The closest the opposition came to a campaign theme was ‘the idea of India’, which criticised strongman-style nationalism, and purported to protect democratic principles (secularism, tolerance, dissent) and institutions (from universities to central banks) from Modi’s BJP. These abstractions don’t appeal to the visceral instinct. They require Class IX civics and some reflection to appreciate. Rafale corruption flew briefly, but was grounded for technical reasons. The Congress president did try to connect suit-boot ki sarkar to crony capitalism, a start of a coherent theme based on a potent visual (following the PM’s choice of suiting), but couldn’t sustain the connection.

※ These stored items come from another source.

Lemma log_extends_trans s1 s2 s3 :
  log_extends s1 s2 -> log_extends s2 s3 -> log_extends s1 s3.
Proof.
  intros [l1 H1] [l2 H2]. exists (l1 ++ l2)%list.
  now rewrite H2, H1, app_assoc.
Qed.

Lemma log_extends_same s s' :
  _event_dispatch_log s' = _event_dispatch_log s -> log_extends s s'.
Proof. intros H. exists []. now rewrite app_nil_r. Qed.

Lemma keeps_appends {A} (m : Method B A) :
  keeps _event_dispatch_log m -> appends_only m.
Proof. intros H s. apply log_extends_same, H. Qed.

Lemma appends_bind {A C} (m : Method B A) (k : A -> Method B C) :
  appends_only m -> (forall a, appends_only (k a)) ->
  appends_only (bind m k).
Proof.
  intros Hm Hk s. rewrite after_bind.
  destruct (result m s) as [a | x]; [| apply Hm].
  eapply log_extends_trans; [apply Hm | apply Hk].
Qed.

(** The log after [_dispatch_event]: one entry more when it returns, none
    when it raises. *)
Lemma dispatch_event_log e s :
  match result (_dispatch_event e) s with
  | Return r =>
      _event_dispatch_log (after (_dispatch_event e) s) =
      (_event_dispatch_log s
       ++ [mkUnit e (if r then SUCCESS else FAILED)])%list
  | Raise _ =>
      _event_dispatch_log (after (_dispatch_event e) s)
      = _event_dispatch_log s
  end.
Proof.
  destruct (_chrome s) as [b |] eqn:Hb.
  - pose proof (dispatch_event_cases e s b Hb) as D.
    destruct (fst (dispatch_js_event (selector e) (event_type e) b))
      as [[] | x].
    + destruct D as [-> D]. exact D.
    + destruct x; destruct D as [-> D]; exact D.
  - unfold result, after, _dispatch_event.
    unfold bind, gets, om_out_debug, modify, try_except_else, chrome_call.
    simpl. now rewrite Hb.
Qed.

Lemma dispatch_event_appends e : appends_only (B := B) (_dispatch_event e).
Proof.
  intros s. pose proof (dispatch_event_log e s) as D.
  destruct (result (_dispatch_event e) s) as [r | x].
  - eexists. exact D.
  - now apply log_extends_same.
Qed.

Lemma should_dispatch_event_appends e :
  appends_only (B := B) (_should_dispatch_event e).
Proof.
  intros s. unfold after. rewrite should_dispatch_event_run.
  destruct (accepts e (_event_dispatch_log s)); simpl.
  - apply log_extends_refl.
  - eexists. reflexivity.
Qed.

(** The log after the loop of [_crawl_one_state]: one entry for each
    listener the loop came to decide, in the order of the listeners. *)
Lemma crawl_one_state_for_log listeners :
  forall i s,
  exists new,
    _event_dispatch_log (after (_crawl_one_state_for i listeners) s) =
      (_event_dispatch_log s ++ new)%list /\
    map event new = firstn (length new) listeners /\
    (result (_crawl_one_state_for i listeners) s = Return None ->
     map event new = listeners).
Proof.
  induction listeners as [| e rest IH]; intros i s.
  - exists []. unfold after. simpl. rewrite app_nil_r. auto.
  - pose proof (should_dispatch_event_run e s) as R.
    assert (R1 : result (_should_dispatch_event e) s
                 = Return (accepts e (_event_dispatch_log s)))
      by (unfold result; rewrite R;
          now destruct (accepts e (_event_dispatch_log s))).
    unfold after at 1, result at 1. rewrite crawl_one_state_for_turn, R1.
    destruct (accepts e (_event_dispatch_log s)) eqn:Acc.
    + (* dispatched *)
      assert (A1 : after (_should_dispatch_event e) s = s)
        by (unfold after; now rewrite R).
      rewrite A1.
      pose proof (dispatch_event_log e s) as D.
      destruct (result (_dispatch_event e) s) as [r | x].
      * assert (L3 : _event_dispatch_log (after_classifier i e s) =
                     (_event_dispatch_log s
                      ++ [mkUnit e (if r then SUCCESS else FAILED)])%list).
        { unfold after_classifier, before_classifier. rewrite A1.
          rewrite (keeps_handle_event_dispatch_side_effects _ log_io);
            [| ignores_all].
          rewrite (keeps_print_stats _ log_io). exact D. }
        destruct (result _handle_event_dispatch_side_effects
                    (before_classifier i e s)) as [[| |] | x]; simpl.
        -- eexists. split; [exact L3 |]. split; [reflexivity | discriminate].
        -- eexists. split; [exact L3 |]. split; [reflexivity | discriminate].
        -- destruct (IH (S i) (after_classifier i e s))
             as (new & H1 & H2 & H3).
           exists (mkUnit e (if r then SUCCESS else FAILED) :: new).
           unfold after, result in H1, H3. rewrite H1, L3.
           rewrite <- app_assoc. simpl. split; [reflexivity |].
           split; [now rewrite H2 | intros H; now rewrite (H3 H)].
        -- eexists. split; [exact L3 |]. split; [reflexivity | discriminate].
      * simpl. exists []. rewrite app_nil_r. split; [exact D |].
        split; [reflexivity | discriminate].
    + (* ignored *)
      set (s1 := after (_should_dispatch_event e) s) in *.
      assert (L1 : _event_dispatch_log s1 =
                   (_event_dispatch_log s ++ [mkUnit e IGNORED])%list)
        by (subst s1; unfold after; now rewrite R).
      destruct (IH (S i) s1) as (new & H1 & H2 & H3).
      exists (mkUnit e IGNORED :: new).
      unfold after, result in H1, H3. rewrite H1, L1.
      rewrite <- app_assoc. simpl. split; [reflexivity |].
      split; [now rewrite H2 | intros H; now rewrite (H3 H)].
Qed.

Lemma crawl_one_state_for_appends i listeners :
  appends_only (B := B) (_crawl_one_state_for i listeners).
Proof.
  intros s. destruct (crawl_one_state_for_log listeners i s) as (new & H & _).
  now exists new.
Qed.

Lemma browser_appends {A} (op : B -> outcome A * B) :
  appends_only (chrome_call op).
Proof. apply keeps_appends, keeps_browser, log_io. Qed.

Lemma crawl_one_state_appends : appends_only (B := B) _crawl_one_state.
Proof.
  unfold _crawl_one_state.
  apply appends_bind; [apply browser_appends | intros d].
  apply appends_bind;
    [apply keeps_appends, keeps_modify; reflexivity | intros _].
  apply appends_bind; [apply keeps_appends, keeps_gets | intros d'].
  apply appends_bind;
    [apply keeps_appends, keeps_cached_get_xml_bones, log_io | intros b].
  apply appends_bind;
    [apply keeps_appends, keeps_modify; reflexivity | intros _].
  apply appends_bind; [apply browser_appends | intros ls].
  apply appends_bind; [apply crawl_one_state_for_appends | intros r].
  destruct r; [apply keeps_appends, keeps_ret |].
  apply appends_bind; [apply browser_appends | intros _].
  apply appends_bind; [apply browser_appends | intros _].
  apply keeps_appends, keeps_ret.
Qed.

Lemma crawl_all_states_while_appends gas :
  forall completed i, appends_only (B := B) (_crawl_all_states_while gas completed i).
Proof.
  induction gas as [| gas IH]; intros completed i s; unfold after.
  - simpl. destruct (negb completed && (i <? MAX_INITIAL_STATES));
      apply log_extends_refl.
  - rewrite crawl_all_states_while_turn.
    destruct (negb completed && (i <? MAX_INITIAL_STATES));
      [| apply log_extends_refl].
    pose proof (crawl_one_state_appends s) as H1.
    destruct (result _crawl_one_state s) as [r | x].
    + eapply log_extends_trans; [exact H1 | apply IH].
    + destruct x; exact H1.
Qed.

(** X2, the dispatch log is append-only over a whole [crawl]: whatever the
    browser does and however [crawl] ends, the log it leaves is the log it
    found with entries appended. *)
Theorem crawl_appends_only (chrome : B) url :
  appends_only (crawl chrome url).
Proof.
  intros s. unfold after. rewrite crawl_run.
  destruct (get_url chrome) as [[home | x] b]; simpl;
    [| now apply log_extends_same].
  pose proof (crawl_all_states_while_appends MAX_INITIAL_STATES false 0
                (set_url home (set_chrome (Some b) s))) as H.
  fold _crawl_all_states in H.
  destruct (result _crawl_all_states _) as [[] | x]; [exact H |].
  destruct x; exact H.
Qed.

(** X3, one log entry per listener: the loop of [_crawl_one_state] appends
    to the log one entry for each listener it came to decide, in the order
    of the listeners, and when it runs to the end of the listeners the
    events of the new entries are the listeners. *)
Theorem crawl_one_state_for_one_entry_each i listeners s :
  exists new,
    _event_dispatch_log (after (_crawl_one_state_for i listeners) s) =
      (_event_dispatch_log s ++ new)%list /\
    map event new = firstn (length new) listeners /\
    (result (_crawl_one_state_for i listeners) s = Return None ->
     map event new = listeners).
Proof. apply crawl_one_state_for_log. Qed.

(** ** The counters and the statistics *)

Lemma error_count_le_count (units : list EventDispatchLogUnit) :
  length (filter (fun i => dispatch_state_eqb (state i) FAILED) units)
  <= length (filter (fun i => negb (dispatch_state_eqb (state i) IGNORED))
               units) /\
  length (filter (fun i => negb (dispatch_state_eqb (state i) IGNORED))
            units)
  <= length units.
Proof.
  induction units as [| u rest [IH1 IH2]]; simpl; [lia |].
  destruct (state u);
    cbv [dispatch_state_eqb dispatch_state_code Nat.eqb negb] in *;
    simpl; lia.
Qed.

Lemma counts_of_log s s' :
  _event_dispatch_log s' = _event_dispatch_log s ->
  _get_total_dispatch_count s' = _get_total_dispatch_count s /\
  _get_total_dispatch_error_count s' = _get_total_dispatch_error_count s.
Proof.
  intros H. unfold _get_total_dispatch_count, _get_total_dispatch_error_count.
  now rewrite H.
Qed.

Lemma counts_of_appended s s' u :
  _event_dispatch_log s' = (_event_dispatch_log s ++ [u])%list ->
  _get_total_dispatch_count s' =
    _get_total_dispatch_count s
    + (if dispatch_state_eqb (state u) IGNORED then 0 else 1) /\
  _get_total_dispatch_error_count s' =
    _get_total_dispatch_error_count s
    + (if dispatch_state_eqb (state u) FAILED then 1 else 0).
Proof.
  intros H. unfold _get_total_dispatch_count, _get_total_dispatch_error_count.
  rewrite H, !filter_app, !length_app. simpl.
  destruct (dispatch_state_eqb (state u) IGNORED),
           (dispatch_state_eqb (state u) FAILED); simpl; lia.
Qed.

(** X4, the two counters of [_print_stats]: the error count never exceeds
    the dispatch count, which never exceeds the length of the log; a
    [_dispatch_event] that returns adds one to the dispatch count, and one
    to the error count exactly when it returns [False]; a
    [_should_dispatch_event] changes neither, although it may append an
    [IGNORED] entry. *)
Theorem dispatch_counters s :
  _get_total_dispatch_error_count s <= _get_total_dispatch_count s /\
  _get_total_dispatch_count s <= length (_event_dispatch_log s) /\
  (forall e r,
     result (_dispatch_event e) s = Return r ->
     _get_total_dispatch_count (after (_dispatch_event e) s)
       = S (_get_total_dispatch_count s) /\
     _get_total_dispatch_error_count (after (_dispatch_event e) s)
       = _get_total_dispatch_error_count s + (if r then 0 else 1)) /\
  (forall e,
     _get_total_dispatch_count (after (_should_dispatch_event e) s)
       = _get_total_dispatch_count s /\
     _get_total_dispatch_error_count (after (_should_dispatch_event e) s)
       = _get_total_dispatch_error_count s).
Proof.
  destruct (error_count_le_count (_event_dispatch_log s)) as [H1 H2].
  split; [exact H1 |]. split; [exact H2 |]. split.
  - intros e r Hr. pose proof (dispatch_event_log e s) as D.
    rewrite Hr in D. apply counts_of_appended in D.
    destruct r; simpl in D; destruct D as [D1 D2]; split; lia.
  - intros e. unfold after. rewrite should_dispatch_event_run.
    destruct (accepts e (_event_dispatch_log s)); simpl; [auto |].
    match goal with
    | |- context [_get_total_dispatch_count ?t] =>
        assert (Hf : _event_dispatch_log t =
                     (_event_dispatch_log s ++ [mkUnit e IGNORED])%list)
          by (now destruct (in_events_to_dispatch (event_type e)));
        apply counts_of_appended in Hf
    end.
    simpl in Hf. destruct Hf as [D1 D2]. split; lia.
Qed.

Set against the chatterati’s clucking was the young voter who appeared regularly on evening television. He would admit that his lot is bad, yet underlined his faith in the potency of the national strongman, above his party, for reasons that seemed unnecessary to explain. Gut level feelings like these make or break election campaigns. Reasons are rationalisations, but emotions drive actions.